-- DATA --

· · · · ·

(* ===== verification/ToolRegistry.v ===== *)
(** kx-tool-registry: tool definitions, their registration and review, resolution
    against a warrant (registry.rs, token.rs, tool_def.rs), and the durable
    registry (sqlite.rs). Canonical bincode is the class [Bincode]; an SQL table is
    the list of its rows. *)
From S2P Require Import Prelude Utf8 CriticTypes Mote Warrant Content Refusal ParamSchema.

(** ** Data *)
Module ToolKind.
Inductive ToolKind :=
| Builtin
| LocalScript (script_ref : ContentRef)
| External (source_url : bytes)
| Mcp (endpoint remote_name : bytes)
| SelfGenerated (generated_at_mote : MoteId).
End ToolKind.
Abbreviation ToolKind := ToolKind.ToolKind.
Module ToolDef.
Record ToolDef := {
  tool_id : bytes;
  tool_version : bytes;
  kind : ToolKind;
  required_capability : ToolRequirement;
  description : bytes;
  idempotency_class : IdempotencyClass;
  input_schema : option InputSchema
}.
End ToolDef.
Abbreviation ToolDef := ToolDef.ToolDef.
Module ToolProvenance.
Inductive ToolProvenance :=
| HumanAuthored (author : bytes)
| SelfGenerated (generating_lineage_warrant : WarrantSpec) (generating_mote : MoteId).
End ToolProvenance.
Abbreviation ToolProvenance := ToolProvenance.ToolProvenance.
Inductive RegistrationStatus := Approved | PendingHumanReview.
Abbreviation RegistrationToken := bytes.
Abbreviation ReviewerId := bytes.
Record ToolResolutionEvent := {
  ev_tool_id : bytes;
  ev_tool_version : bytes;
  resolved_kind : ToolKind;
  resolved_def_hash : ContentRef;
  ev_idempotency_class : IdempotencyClass
}.
Record ResolvedTool := {
  resolved_def : ToolDef;
  event : ToolResolutionEvent;
  event_ref : ContentRef;
  effective_capability : ToolRequirement
}.
Module ResolutionError.
Inductive ResolutionError :=
| NotFound (tool_id tool_version : bytes)
| CapabilityExceedsWarrant (axis : WarrantField)
| McpUnreachable (endpoint : bytes)
| PendingHumanReview (token : RegistrationToken).
End ResolutionError.
Abbreviation ResolutionError := ResolutionError.ResolutionError.
Module RegistrationError.
Inductive RegistrationError :=
| InvalidLineageSubset (axis : WarrantField)
| UnknownToken (token : RegistrationToken)
| AlreadyApproved (token : RegistrationToken)
| NotPendingReview (token : RegistrationToken)
| Storage (message : bytes).
End RegistrationError.
Abbreviation RegistrationError := RegistrationError.RegistrationError.
Record RegistrationRecord := {
  rec_def : ToolDef;
  provenance : ToolProvenance;
  reg_status : RegistrationStatus;
  approved_by : option ReviewerId
}.
(** A [(ToolName, ToolVersion)] key and the order of keys. *)
Abbreviation ToolKey := (bytes * bytes)%type.
Definition tool_key (d : ToolDef) : ToolKey := (d.(ToolDef.tool_id), d.(ToolDef.tool_version)).
Definition toolkey_le (a b : ToolKey) : bool :=
  if bool_decide (a.1 = b.1) then bytes_le a.2 b.2 else bytes_le a.1 b.1.
Record InMemoryToolRegistry := {
  by_key : gmap ToolKey RegistrationRecord;
  by_token : gmap RegistrationToken ToolKey
}.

· · · · ·

-- TASK DESCRIPTION --
Output each record exactly as it appears in the listing.

-- THE COMPLETED TASK --
(* ===== verification/ToolRegistry.v ===== *)
(** kx-tool-registry: tool definitions, their registration and review, resolution
    against a warrant (registry.rs, token.rs, tool_def.rs), and the durable
    registry (sqlite.rs). Canonical bincode is the class [Bincode]; an SQL table is
    the list of its rows. *)
From S2P Require Import Prelude Utf8 CriticTypes Mote Warrant Content Refusal ParamSchema.

(** ** Data *)
Module ToolKind.
Inductive ToolKind :=
| Builtin
| LocalScript (script_ref : ContentRef)
| External (source_url : bytes)
| Mcp (endpoint remote_name : bytes)
| SelfGenerated (generated_at_mote : MoteId).
End ToolKind.
Abbreviation ToolKind := ToolKind.ToolKind.
Module ToolDef.
Record ToolDef := {
  tool_id : bytes;
  tool_version : bytes;
  kind : ToolKind;
  required_capability : ToolRequirement;
  description : bytes;
  idempotency_class : IdempotencyClass;
  input_schema : option InputSchema
}.
End ToolDef.
Abbreviation ToolDef := ToolDef.ToolDef.
Module ToolProvenance.
Inductive ToolProvenance :=
| HumanAuthored (author : bytes)
| SelfGenerated (generating_lineage_warrant : WarrantSpec) (generating_mote : MoteId).
End ToolProvenance.
Abbreviation ToolProvenance := ToolProvenance.ToolProvenance.
Inductive RegistrationStatus := Approved | PendingHumanReview.
Abbreviation RegistrationToken := bytes.
Abbreviation ReviewerId := bytes.
Record ToolResolutionEvent := {
  ev_tool_id : bytes;
  ev_tool_version : bytes;
  resolved_kind : ToolKind;
  resolved_def_hash : ContentRef;
  ev_idempotency_class : IdempotencyClass
}.
Record ResolvedTool := {
  resolved_def : ToolDef;
  event : ToolResolutionEvent;
  event_ref : ContentRef;
  effective_capability : ToolRequirement
}.
Module ResolutionError.
Inductive ResolutionError :=
| NotFound (tool_id tool_version : bytes)
| CapabilityExceedsWarrant (axis : WarrantField)
| McpUnreachable (endpoint : bytes)
| PendingHumanReview (token : RegistrationToken).
End ResolutionError.
Abbreviation ResolutionError := ResolutionError.ResolutionError.
Module RegistrationError.
Inductive RegistrationError :=
| InvalidLineageSubset (axis : WarrantField)
| UnknownToken (token : RegistrationToken)
| AlreadyApproved (token : RegistrationToken)
| NotPendingReview (token : RegistrationToken)
| Storage (message : bytes).
End RegistrationError.
Abbreviation RegistrationError := RegistrationError.RegistrationError.
Record RegistrationRecord := {
  rec_def : ToolDef;
  provenance : ToolProvenance;
  reg_status : RegistrationStatus;
  approved_by : option ReviewerId
}.
(** A [(ToolName, ToolVersion)] key and the order of keys. *)
Abbreviation ToolKey := (bytes * bytes)%type.
Definition tool_key (d : ToolDef) : ToolKey := (d.(ToolDef.tool_id), d.(ToolDef.tool_version)).
Definition toolkey_le (a b : ToolKey) : bool :=
  if bool_decide (a.1 = b.1) then bytes_le a.2 b.2 else bytes_le a.1 b.1.
Record InMemoryToolRegistry := {
  by_key : gmap ToolKey RegistrationRecord;
  by_token : gmap RegistrationToken ToolKey
}.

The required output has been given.